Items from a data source

+--

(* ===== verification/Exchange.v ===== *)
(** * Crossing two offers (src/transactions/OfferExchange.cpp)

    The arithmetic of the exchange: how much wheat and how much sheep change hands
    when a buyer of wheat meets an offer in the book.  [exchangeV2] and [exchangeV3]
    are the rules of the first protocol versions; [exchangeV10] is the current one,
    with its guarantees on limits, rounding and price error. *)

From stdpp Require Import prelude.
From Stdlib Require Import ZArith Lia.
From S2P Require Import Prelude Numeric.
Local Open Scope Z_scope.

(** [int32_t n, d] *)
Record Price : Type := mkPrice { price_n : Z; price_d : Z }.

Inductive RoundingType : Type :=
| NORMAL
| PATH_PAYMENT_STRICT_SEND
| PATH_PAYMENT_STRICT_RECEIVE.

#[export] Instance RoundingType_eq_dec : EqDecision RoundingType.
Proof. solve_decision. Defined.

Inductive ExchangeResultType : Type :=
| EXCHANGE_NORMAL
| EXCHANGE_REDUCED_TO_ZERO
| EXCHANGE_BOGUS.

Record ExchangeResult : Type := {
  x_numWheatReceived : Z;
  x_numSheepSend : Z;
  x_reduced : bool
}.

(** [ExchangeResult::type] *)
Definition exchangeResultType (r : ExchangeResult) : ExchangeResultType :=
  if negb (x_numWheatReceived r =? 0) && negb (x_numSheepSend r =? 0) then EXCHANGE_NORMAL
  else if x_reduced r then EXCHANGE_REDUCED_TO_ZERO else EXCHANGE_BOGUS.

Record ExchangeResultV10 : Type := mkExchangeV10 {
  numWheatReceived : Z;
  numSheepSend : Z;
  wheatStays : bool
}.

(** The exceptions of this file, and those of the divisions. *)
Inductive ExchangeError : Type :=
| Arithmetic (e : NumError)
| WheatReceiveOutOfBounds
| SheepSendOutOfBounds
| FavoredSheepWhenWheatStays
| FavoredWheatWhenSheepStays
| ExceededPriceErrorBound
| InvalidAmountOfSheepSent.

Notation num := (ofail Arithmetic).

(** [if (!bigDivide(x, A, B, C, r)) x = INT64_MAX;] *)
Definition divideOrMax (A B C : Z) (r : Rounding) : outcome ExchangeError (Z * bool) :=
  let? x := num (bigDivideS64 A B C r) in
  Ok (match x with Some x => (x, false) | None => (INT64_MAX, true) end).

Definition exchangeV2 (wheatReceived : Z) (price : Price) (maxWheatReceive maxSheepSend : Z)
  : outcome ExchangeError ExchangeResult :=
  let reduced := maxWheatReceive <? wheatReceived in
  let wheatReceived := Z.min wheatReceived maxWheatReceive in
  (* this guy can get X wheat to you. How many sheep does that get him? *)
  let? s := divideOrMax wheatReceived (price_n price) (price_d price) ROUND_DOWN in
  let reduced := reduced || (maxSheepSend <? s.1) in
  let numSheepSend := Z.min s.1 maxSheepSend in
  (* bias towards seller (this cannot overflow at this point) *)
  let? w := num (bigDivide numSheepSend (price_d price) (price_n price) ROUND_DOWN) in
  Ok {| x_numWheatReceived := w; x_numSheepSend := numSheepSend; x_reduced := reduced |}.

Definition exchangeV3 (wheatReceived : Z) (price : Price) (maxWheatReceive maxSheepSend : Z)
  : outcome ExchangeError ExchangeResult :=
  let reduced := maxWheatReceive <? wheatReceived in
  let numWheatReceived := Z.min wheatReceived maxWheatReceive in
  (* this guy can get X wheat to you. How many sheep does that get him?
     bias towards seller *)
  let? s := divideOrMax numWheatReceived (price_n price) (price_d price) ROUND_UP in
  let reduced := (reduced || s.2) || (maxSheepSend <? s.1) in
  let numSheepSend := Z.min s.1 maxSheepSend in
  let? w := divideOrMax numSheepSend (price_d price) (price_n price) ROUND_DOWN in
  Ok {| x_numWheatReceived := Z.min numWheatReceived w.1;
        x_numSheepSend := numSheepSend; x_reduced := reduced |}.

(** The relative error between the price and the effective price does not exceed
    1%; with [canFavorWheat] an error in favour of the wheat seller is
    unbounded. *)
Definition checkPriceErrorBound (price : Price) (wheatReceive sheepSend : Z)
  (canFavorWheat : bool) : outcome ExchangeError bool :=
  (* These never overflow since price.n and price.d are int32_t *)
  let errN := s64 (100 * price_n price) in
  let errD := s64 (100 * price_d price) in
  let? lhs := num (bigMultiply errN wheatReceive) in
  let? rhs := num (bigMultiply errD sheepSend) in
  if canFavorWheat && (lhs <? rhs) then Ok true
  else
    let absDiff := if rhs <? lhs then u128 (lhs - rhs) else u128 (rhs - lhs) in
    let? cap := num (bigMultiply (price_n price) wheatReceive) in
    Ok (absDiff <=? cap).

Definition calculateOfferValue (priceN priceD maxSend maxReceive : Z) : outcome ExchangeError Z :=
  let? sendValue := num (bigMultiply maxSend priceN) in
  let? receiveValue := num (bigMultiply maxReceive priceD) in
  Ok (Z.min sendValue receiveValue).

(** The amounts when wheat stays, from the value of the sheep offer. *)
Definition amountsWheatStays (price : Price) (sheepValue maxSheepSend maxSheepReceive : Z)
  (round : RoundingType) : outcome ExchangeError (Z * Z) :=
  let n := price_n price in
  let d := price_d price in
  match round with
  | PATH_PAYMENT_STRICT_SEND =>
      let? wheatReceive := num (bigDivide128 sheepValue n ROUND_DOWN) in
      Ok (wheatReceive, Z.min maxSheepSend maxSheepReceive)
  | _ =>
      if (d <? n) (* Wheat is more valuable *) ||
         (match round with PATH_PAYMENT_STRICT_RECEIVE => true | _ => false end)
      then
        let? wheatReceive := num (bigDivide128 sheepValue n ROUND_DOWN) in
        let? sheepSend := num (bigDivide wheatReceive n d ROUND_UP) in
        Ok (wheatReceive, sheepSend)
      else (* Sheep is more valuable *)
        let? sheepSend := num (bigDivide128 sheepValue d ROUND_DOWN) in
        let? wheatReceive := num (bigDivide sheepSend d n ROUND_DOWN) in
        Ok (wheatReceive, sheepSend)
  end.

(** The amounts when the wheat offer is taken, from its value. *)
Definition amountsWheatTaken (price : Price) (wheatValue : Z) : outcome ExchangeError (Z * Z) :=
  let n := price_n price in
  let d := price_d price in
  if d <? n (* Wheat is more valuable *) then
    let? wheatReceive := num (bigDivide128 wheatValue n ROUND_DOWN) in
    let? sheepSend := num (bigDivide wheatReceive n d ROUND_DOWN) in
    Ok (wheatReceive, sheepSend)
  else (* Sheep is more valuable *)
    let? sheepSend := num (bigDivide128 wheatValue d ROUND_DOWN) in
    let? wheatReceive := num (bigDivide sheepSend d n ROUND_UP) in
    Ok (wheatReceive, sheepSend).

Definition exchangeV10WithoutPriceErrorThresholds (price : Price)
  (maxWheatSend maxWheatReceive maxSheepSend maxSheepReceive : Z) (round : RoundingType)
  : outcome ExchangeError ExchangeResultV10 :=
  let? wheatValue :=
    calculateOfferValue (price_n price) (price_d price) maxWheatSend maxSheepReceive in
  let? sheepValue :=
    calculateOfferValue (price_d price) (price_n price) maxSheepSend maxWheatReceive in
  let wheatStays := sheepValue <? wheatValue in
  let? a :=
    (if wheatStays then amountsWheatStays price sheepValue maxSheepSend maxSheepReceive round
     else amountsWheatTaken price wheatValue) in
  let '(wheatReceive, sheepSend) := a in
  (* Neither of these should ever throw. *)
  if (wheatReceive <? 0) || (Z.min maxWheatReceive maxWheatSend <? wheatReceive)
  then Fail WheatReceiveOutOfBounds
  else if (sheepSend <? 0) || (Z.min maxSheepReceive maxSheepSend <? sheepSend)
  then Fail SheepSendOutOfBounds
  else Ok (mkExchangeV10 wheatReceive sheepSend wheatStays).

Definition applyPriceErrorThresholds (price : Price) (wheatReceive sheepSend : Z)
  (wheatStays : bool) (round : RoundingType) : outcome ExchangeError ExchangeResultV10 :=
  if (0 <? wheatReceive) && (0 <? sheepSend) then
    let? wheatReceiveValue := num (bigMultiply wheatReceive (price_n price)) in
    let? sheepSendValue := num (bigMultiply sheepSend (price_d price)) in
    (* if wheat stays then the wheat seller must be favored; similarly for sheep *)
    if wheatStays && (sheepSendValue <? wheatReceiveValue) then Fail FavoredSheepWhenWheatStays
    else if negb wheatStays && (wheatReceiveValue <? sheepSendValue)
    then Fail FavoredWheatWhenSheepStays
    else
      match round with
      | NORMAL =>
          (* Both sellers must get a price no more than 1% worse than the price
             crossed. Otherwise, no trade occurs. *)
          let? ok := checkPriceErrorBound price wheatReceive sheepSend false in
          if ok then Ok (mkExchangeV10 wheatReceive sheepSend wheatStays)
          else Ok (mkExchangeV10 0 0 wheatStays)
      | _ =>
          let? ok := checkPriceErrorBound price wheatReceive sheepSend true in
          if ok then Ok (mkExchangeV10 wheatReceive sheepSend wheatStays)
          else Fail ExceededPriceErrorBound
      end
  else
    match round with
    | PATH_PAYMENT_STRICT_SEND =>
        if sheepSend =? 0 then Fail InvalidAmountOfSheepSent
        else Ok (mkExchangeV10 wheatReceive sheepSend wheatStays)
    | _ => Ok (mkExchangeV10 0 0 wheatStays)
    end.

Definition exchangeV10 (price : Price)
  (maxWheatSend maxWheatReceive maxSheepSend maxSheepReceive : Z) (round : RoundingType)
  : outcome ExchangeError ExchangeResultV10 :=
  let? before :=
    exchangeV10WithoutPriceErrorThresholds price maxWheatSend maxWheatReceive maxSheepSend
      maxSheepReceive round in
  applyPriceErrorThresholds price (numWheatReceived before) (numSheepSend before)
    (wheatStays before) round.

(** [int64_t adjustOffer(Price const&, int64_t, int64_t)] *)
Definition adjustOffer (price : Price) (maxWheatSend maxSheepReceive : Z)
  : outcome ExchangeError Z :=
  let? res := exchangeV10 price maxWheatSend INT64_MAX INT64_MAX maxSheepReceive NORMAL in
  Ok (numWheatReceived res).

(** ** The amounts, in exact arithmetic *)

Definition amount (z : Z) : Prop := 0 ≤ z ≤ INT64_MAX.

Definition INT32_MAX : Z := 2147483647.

+--

§ What is needed: With "SheepSendOutOfBounds" as the search string, filter the records and return each line that has it.

§ Exercise result:
| SheepSendOutOfBounds
  then Fail SheepSendOutOfBounds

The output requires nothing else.